**ACTION ITEM**
In the records below, begin at the line containing "cs_toasts := cs_toasts" and end at the line containing "let block type"; quote every line in that span exactly, including both boundary lines, and no others.

**PROVIDED RECORDS**
(** The blocks that the store has for the draft. *)
Definition stored (s : CommentState) : option (list HMBlockNode) :=
  cd_blocks <$> oget (comment_entries (cs_store s)) editCommentId.

(** ** Publishing, replying and discarding *)

(** The invalidated queries and the comment that is shown, in [onSuccess] of
    [publishComment]; the store is not touched. *)
Definition publish_onSuccess `{UrlApi} (id : string) (target : option string) : result (list (string * option string) * string) :=
  let* targetDocId := if otruthy target then unpackHmId (default "" target) else Ok None in
  Ok (match targetDocId with Some t => [("PUBLICATION_COMMENTS", u_eid t)] | None => [] end
      ++ [("trpc.comments.getCommentDrafts", None); ("FEED_LATEST_EVENT", None);
          ("RESOURCE_FEED_LATEST_EVENT", None)], id).
(** [onDiscard]; the window is closed whether this fails or not. *)
Definition discard (s : CommentState) : CommentState :=
  let r := removeCommentDraft editCommentId (cs_store s) in
  {| cs_editor := cs_editor s; cs_ready := cs_ready s; cs_draft := cs_draft s; cs_isSaved := cs_isSaved s;
     cs_timer := cs_timer s; cs_sent := cs_sent s; cs_answers := cs_answers s; cs_store := r.1;
    cs_toasts := cs_toasts s |}.
End machine.

(** The blocks of a new draft: with an embed, block nodes; without, an object that is none,
    since its block is missing. *)
Definition new_comment_blocks (embedRef : option string) : list HMBlockNode :=
  let block type ref text := {| b_id := ""; b_type := type; b_text := text; b_ref := ref;
                                b_annotations := None; b_attributes := Some [] |} in
  if otruthy embedRef then
    [BlockNode (Some (block "embed" embedRef None)) (Some []);
     BlockNode (Some (block "paragraph" None (Some ""))) (Some [])]
  else [BlockNode None (Some [])].

(** * What becomes of edits *)

Section saving.
Variable serialize : list EditorBlock → result (list HMBlockNode).
Variable id : string.
Abbreviation step := (comment_step serialize id).
Abbreviation run := (comment_run serialize id).

Definition idle (s : CommentState) : Prop := cs_sent s = [] ∧ cs_answers s = [].
(** The store has what the editor shows. *)
Definition up_to_date (s : CommentState) : Prop :=
  ∃ blocks, serialize (cs_editor s) = Ok blocks ∧ stored id s = Some blocks.
(** * Verification of the OCR extraction core of scam-detection-app

    Shallow embedding of [ocr_utils.py], [preprocess.py], [region_detect.py]
    and [urdu_support.py].

    Conventions.
    - A Python [str] is a list of Unicode code points ([pystr]).
    - A numpy array is a nested list ([ndarray]), two- or three-dimensional.
    - Confidences are binary64 floats ([PrimFloat.float]), as [float(conf)].
    - A Python call that may raise returns an [outcome]; the module-level
      variable [_OCR_READER] is threaded through a small state monad.
    - Everything the repository imports but does not define (easyocr, cv2,
      PIL, pytesseract, langdetect, arabic_reshaper, bidi, unicodedata) is a
      field of the record [Env]; a field of type [... -> option _] answers
      [None] when the library call raises. *)

From Stdlib Require Import ZArith List Bool Ascii String Floats Uint63 Lia.
From stdpp Require Import base option list gmap.

Open Scope Z_scope.

(** ** Python strings *)

Definition pystr : Type := list Z.

Definition ord (a : ascii) : Z := Z.of_N (N_of_ascii a).

(** An ASCII literal of the source as a Python string. *)
Definition lit (s : string) : pystr := map ord (list_ascii_of_string s).

(** [sep.join(parts)] *)
Fixpoint join (sep : pystr) (parts : list pystr) : pystr :=
  match parts with
  | [] => []
  | [p] => p
  | p :: rest => p ++ sep ++ join sep rest
  end.

Definition SPACE : pystr := lit " ".

(** [str.isspace] for one character, which is also what [\s] matches in a
    [str] pattern: the code points CPython lists as whitespace. *)
Definition is_space (c : Z) : bool :=
  ((9 <=? c) && (c <=? 13)) || ((28 <=? c) && (c <=? 32))
  || (c =? 0x85) || (c =? 0xA0) || (c =? 0x1680)
  || ((0x2000 <=? c) && (c <=? 0x200A))
  || (c =? 0x2028) || (c =? 0x2029) || (c =? 0x202F) || (c =? 0x205F)
  || (c =? 0x3000).

(** [str.strip()] *)
Fixpoint lstrip (s : pystr) : pystr :=
  match s with
  | c :: s' => if is_space c then lstrip s' else s
  | [] => []
  end.

Definition rstrip (s : pystr) : pystr := rev (lstrip (rev s)).

Definition strip (s : pystr) : pystr := rstrip (lstrip s).

(** ** The fragment of [re] the source uses

    Every repetition in the five patterns of [ocr_utils.py] is over a single
    character class, so [Rep] carries a class; matching is the backtracking
    search of [re]: alternatives left to right, repetitions greedy. *)
Module PyRe.

Inductive regex : Type :=
| Eps
| Cls (p : Z -> bool)
| Rep (p : Z -> bool) (lo : nat) (hi : option nat)
| Cat (r1 r2 : regex)
| Alt (r1 r2 : regex).

Definition may_repeat (hi : option nat) : bool :=
  match hi with Some O => false | _ => true end.

Definition dec_bound (hi : option nat) : option nat :=
  match hi with Some n => Some (Nat.pred n) | None => None end.

(** Greedy [p{lo,hi}]: take one more character while allowed, give it back
    when the continuation [k] fails. *)
Fixpoint rep_greedy (p : Z -> bool) (lo : nat) (hi : option nat) (s : pystr)
    (k : pystr -> option pystr) : option pystr :=
  let stop := match lo with O => k s | S _ => None end in
  match s with
  | c :: s' =>
      if p c && may_repeat hi then
        match rep_greedy p (Nat.pred lo) (dec_bound hi) s' k with
        | Some rest => Some rest
        | None => stop
        end
      else stop
  | [] => stop
  end.

(** [rmatch r s k]: match [r] at the start of [s]; the answer is what is
    left of [s] after the whole match. *)
Fixpoint rmatch (r : regex) (s : pystr) (k : pystr -> option pystr)
    : option pystr :=
  match r with
  | Eps => k s
  | Cls p => match s with
             | c :: s' => if p c then k s' else None
             | [] => None
             end
  | Rep p lo hi => rep_greedy p lo hi s k
  | Cat r1 r2 => rmatch r1 s (fun s' => rmatch r2 s' k)
  | Alt r1 r2 => match rmatch r1 s k with
                 | Some rest => Some rest
                 | None => rmatch r2 s k
                 end
  end.

Definition match_at (r : regex) (s : pystr) : option pystr := rmatch r s Some.

(** [re.findall(r, s)] for a pattern whose only group, if any, spans the
    whole match: the matched substrings, scanning left to right. *)
Fixpoint findall_from (fuel : nat) (r : regex) (s : pystr) : list pystr :=
  match fuel with
  | O => []
  | S fuel' =>
      match match_at r s with
      | Some rest =>
          match take (length s - length rest) s with
          | [] => [] :: match s with
                        | [] => []
                        | _ :: s' => findall_from fuel' r s'
                        end
          | m => m :: findall_from fuel' r rest
          end
      | None => match s with
                | [] => []
                | _ :: s' => findall_from fuel' r s'
                end
      end
  end.

Definition findall (r : regex) (s : pystr) : list pystr :=
  findall_from (S (length s)) r s.

(** [re.sub(r, repl, s)] with a literal replacement. *)
Fixpoint sub_from (fuel : nat) (r : regex) (repl s : pystr) : pystr :=
  match fuel with
  | O => s
  | S fuel' =>
      match match_at r s with
      | Some rest =>
          if (length rest <? length s)%nat
          then repl ++ sub_from fuel' r repl rest
          else repl ++ match s with
                       | [] => []
                       | c :: s' => c :: sub_from fuel' r repl s'
                       end
      | None => match s with
                | [] => []
                | c :: s' => c :: sub_from fuel' r repl s'
                end
      end
  end.

Definition sub (r : regex) (repl s : pystr) : pystr :=
  sub_from (S (length s)) r repl s.

(** Pattern syntax. *)
Definition chr (a : ascii) : Z -> bool := fun c => c =? ord a.

Definition between (a b : ascii) : Z -> bool :=
  fun c => (ord a <=? c) && (c <=? ord b).

Definition either (p q : Z -> bool) : Z -> bool := fun c => p c || q c.

Definition outside (p : Z -> bool) : Z -> bool := fun c => negb (p c).

Definition one_of (s : string) : Z -> bool :=
  fun c => existsb (Z.eqb c) (lit s).

Definition Lit (s : string) : regex :=
  fold_right (fun c r => Cat (Cls (Z.eqb c)) r) Eps (lit s).

Definition Opt (p : Z -> bool) : regex := Rep p 0 (Some 1%nat).
Definition Star (p : Z -> bool) : regex := Rep p 0 None.
Definition Plus (p : Z -> bool) : regex := Rep p 1 None.
Definition AtLeast (n : nat) (p : Z -> bool) : regex := Rep p n None.

Fixpoint sequence (rs : list regex) : regex :=
  match rs with
  | [] => Eps
  | [r] => r
  | r :: rs' => Cat r (sequence rs')
  end.

End PyRe.

Import PyRe.

(** ** Character classes of the patterns *)

(** [\d] in a [str] pattern is the Unicode decimal digits.  Below U+0080
    these are 0-9; above, the Unicode character database decides, which the
    caller supplies as [nd]. *)
Definition is_digit (nd : Z -> bool) (c : Z) : bool :=
  if c <? 128 then between "0" "9" c else nd c.

Definition alnum : Z -> bool :=
  either (between "a" "z") (either (between "A" "Z") (between "0" "9")).

Definition alpha : Z -> bool := either (between "a" "z") (between "A" "Z").

(** [\+?\d[\d\s\-]{5,}] *)
Definition PHONE_RE (nd : Z -> bool) : regex :=
  sequence
    [ Opt (chr "+");
      Cls (is_digit nd);
      AtLeast 5 (either (is_digit nd) (either is_space (chr "-"))) ].

(** [[a-zA-Z0-9._+-]+@[a-zA-Z0-9.-]+\.[a-zA-Z]{2,}] *)
Definition EMAIL_RE : regex :=
  sequence
    [ Plus (either alnum (one_of "._+-"));
      Cls (chr "@");
      Plus (either alnum (one_of ".-"));
      Cls (chr ".");
      AtLeast 2 alpha ].

(** [[A-Za-z0-9._%+-]+@[A-Za-z0-9.-]+\.[A-Za-z]{2,}] (the Urdu pipeline) *)
Definition EMAIL_RE_URDU : regex :=
  sequence
    [ Plus (either alnum (one_of "._%+-"));
      Cls (chr "@");
      Plus (either alnum (one_of ".-"));
      Cls (chr ".");
      AtLeast 2 alpha ].

(** [(https?://\S+|www\.\S+)] *)
Definition URL_RE : regex :=
  Alt (sequence
         [ Lit "http"; Opt (chr "s"); Lit "://"; Plus (outside is_space) ])
      (sequence [ Lit "www"; Cls (chr "."); Plus (outside is_space) ]).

**EXPECTED ANSWER**
    cs_toasts := cs_toasts s |}.
End machine.

(** The blocks of a new draft: with an embed, block nodes; without, an object that is none,
    since its block is missing. *)
Definition new_comment_blocks (embedRef : option string) : list HMBlockNode :=
  let block type ref text := {| b_id := ""; b_type := type; b_text := text; b_ref := ref;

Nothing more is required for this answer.